With bad hair, baggy clothes and no make-up but copious scar-tissue, Claire Bennett (Aniston) is a divorcee with low self-esteem and high pain levels; sitting is awkward, standing is tricky and walking is difficult.

Despite months of physical therapy following an accident, her condition hasn’t improved. So Claire is self-medicating with wine and painkillers.

Doctors are scared of her and loyal maid Silvana (Adriana Barraza) is shouldering the emotional fallout as Claire indulges in unsatisfying trysts with the married pool guy and is kicked out of a support group due to anger management issues.

Nina (Anna Kendrick) was a support group friend who committed suicide by throwing herself from a multi-level motorway leaving only a succinct suicide note.

As an expression of Claire’s mental state, Nina now pops up for frequent fantasy conversations – in restaurants, in bed, even at a drive-in. Though Nina encourages Claire to commit suicide, these episodes are far more funny than morbid due to Kendrick’s sparky performance.

Claire is compelled to examine Nina’s life; visiting her grave, seeing the place where she died and even pitching up at the house where she lived – to the bemusement of widower Roy Collins (Sam Worthington).
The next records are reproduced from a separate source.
(** * mood-detection: the webcam mood visualizer of [script.js]

    A shallow embedding of [script.js] and the properties of its per-frame
    rendering, its camera control and its device plumbing.

    - JavaScript numbers are the finite rationals together with the two
      infinities and NaN. A finite result of [-], [*] and [/] is rounded
      as binary64 rounds it, to the nearest number with a significand of
      53 bits, a tie going to the even significand ([round53]). The range
      of the exponent is not bounded: overflow to an infinity and the
      coarser steps of the subnormal numbers are not represented, nor is
      the negative zero.
    - The state of the script, of the page and of the host is one record,
      [world], passed explicitly; every call into the browser or into the
      Human library is appended to its [log], in program order.
    - [async] functions are cut at their [await]s into segments that run to
      completion; a suspended segment is a [task] of the host, and the host
      decides in which order tasks settle, frames fire and the user acts
      ([event], [handle], [run]). *)

From Stdlib Require Import ZArith QArith Qminmax Qround Qabs Qpower Lqa Ascii String DecimalString.
From stdpp Require Import base option list strings functions gmap.

Local Open Scope Z_scope.

(** ** Numbers *)

Inductive number := Fin (q : Q) | PInf | NInf | NaN.

Definition Qltb (a b : Q) : bool := negb (Qle_bool b a).

(** The infinity carrying the sign of a comparison with zero; NaN for zero. *)
Definition inf_of_sign (c : comparison) : number :=
  match c with Gt => PInf | Lt => NInf | Eq => NaN end.

(** *** Rounding to 53 bits

    The [l] with [2^l <= x < 2^(l+1)], for a positive [x]. *)
Definition Qlog2 (x : Q) : Z :=
  let l := Z.log2 (Qnum x) - Z.log2 (Zpos (Qden x)) in
  if Qle_bool (2 ^ l) x then l else l - 1.

(** The integer nearest to [s], the even one of two. *)
Definition nearest_even (s : Q) : Z :=
  let f := Qfloor s in
  match (s - inject_Z f ?= 1 # 2)%Q with
  | Lt => f
  | Gt => f + 1
  | Eq => if Z.even f then f else f + 1
  end.

(** A positive [x] is scaled by a power of two into [[2^52, 2^53)], rounded
    to an integer there and scaled back. *)
Definition round53_pos (x : Q) : Q :=
  let e := Qlog2 x - 52 in
  (inject_Z (nearest_even (x / 2 ^ e)) * 2 ^ e)%Q.

(** The number with a 53-bit significand nearest to [x], ties to even. *)
Definition round53 (x : Q) : Q :=
  match (x ?= 0)%Q with
  | Eq => 0%Q
  | Gt => round53_pos x
  | Lt => (- round53_pos (- x))%Q
  end.

(** [a - b] *)
Definition sub (a b : number) : number :=
  match a, b with
  | NaN, _ | _, NaN => NaN
  | Fin x, Fin y => Fin (round53 (x - y))
  | PInf, PInf | NInf, NInf => NaN
  | PInf, _ | _, NInf => PInf
  | NInf, _ | _, PInf => NInf
  end.

(** [a * b] *)
Definition mul (a b : number) : number :=
  match a, b with
  | NaN, _ | _, NaN => NaN
  | Fin x, Fin y => Fin (round53 (x * y))
  | Fin x, PInf | PInf, Fin x => inf_of_sign (x ?= 0)%Q
  | Fin x, NInf | NInf, Fin x => inf_of_sign (0 ?= x)%Q
  | PInf, PInf | NInf, NInf => PInf
  | PInf, NInf | NInf, PInf => NInf
  end.

(** [a / b]; a zero divisor is the positive zero. *)
Definition div (a b : number) : number :=
  match a, b with
  | NaN, _ | _, NaN => NaN
  | Fin x, Fin y =>
      if Qeq_bool y 0 then inf_of_sign (x ?= 0)%Q else Fin (round53 (x / y))
  | Fin _, (PInf | NInf) => Fin 0
  | PInf, Fin y => if Qle_bool 0 y then PInf else NInf
  | NInf, Fin y => if Qle_bool 0 y then NInf else PInf
  | (PInf | NInf), (PInf | NInf) => NaN
  end.

(** [Math.min(a, b)] and [Math.max(a, b)] *)
Definition Math_min (a b : number) : number :=
  match a, b with
  | NaN, _ | _, NaN => NaN
  | NInf, _ | _, NInf => NInf
  | PInf, x | x, PInf => x
  | Fin x, Fin y => Fin (Qmin x y)
  end.

Definition Math_max (a b : number) : number :=
  match a, b with
  | NaN, _ | _, NaN => NaN
  | PInf, _ | _, PInf => PInf
  | NInf, x | x, NInf => x
  | Fin x, Fin y => Fin (Qmax x y)
  end.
Worthington’s screen presence can be underwhelming but here his dead pan delivery is warmly engaging and enjoys a sweet comic chemistry with Aniston.

Roy is not afraid to admit he’s bitter at his Nina’s choosing to leave him and their daughter. He and Claire bond over nachos, beer and anger issues. Both are looking for comfort and affection more than sex.

Aniston is the central ingredient of this sensitive, balanced, consistent and surprisingly humorous movie. With charm, intelligence, excellent timing and dramatic delivery she maintains our sympathies even when playing a complex, prickly and manipulative character.

Dusted with a light icing of hope this Cake is deeply satisfying, indulge yourself.

Into The Woods

Director: Rob Marshall (2014)

Disney embraces the dark side in this dazzling big budget live-action adaption of the award-winning magical musical fairytale.

Based on the stories of the Brothers Grimm, the wicked lyrics of songwriting maestro Stephen Sondheim are performed by an all-star cast on top form.

Plus as great sets and costumes boost the sometimes uninspired direction, it all makes for a spooky and frequently funny fantasy.

Once upon a time, a baby-stealing witch (Meryl Streep) has cursed the house of a poor baker and his wife (James Corden and Emily Blunt) so they cannot conceive a baby.

Corden and Blunt share a bickering chemistry and play commendably straight which allows the more fantastical characters to showboat.

Streep indulges herself with may a shriek and cackle as the witch who is also under a spell, forcing the couple to help her before she will lift their curse.

They must go into the woods to find a white cow, a golden slipper, a red cape and some yellow hair before the full moon in three days’ time.

On the way, they meet familiar characters such as Little Red Riding Hood, played by an astonishingly confident and scene-stealing teenage Lilla Crawford.

She is of course preyed upon by the big bad wolf, an excellent Johnny Depp in an extended cameo.

There’s also Rapunzel (MacKenzie Mauzy), Jack of the beanstalk (Daniel Huttlestone) giants, ghosts and some golden eggs, Anna Kendrick is pitch perfect as Cinderella.

She is pursued by a a philandering Prince (Chris Pine). He’s wonderfully vain, self-centred and thoroughly enjoys himself delivering the funniest song and the best line.

Proving you should be careful what you wish for there are betrayals, mutilations and deaths as well as some unpardonably poor parenting.

As greed is punished and bravery and honesty win out, you won’t fail to be charmed by this wonderful tale’s dark magic.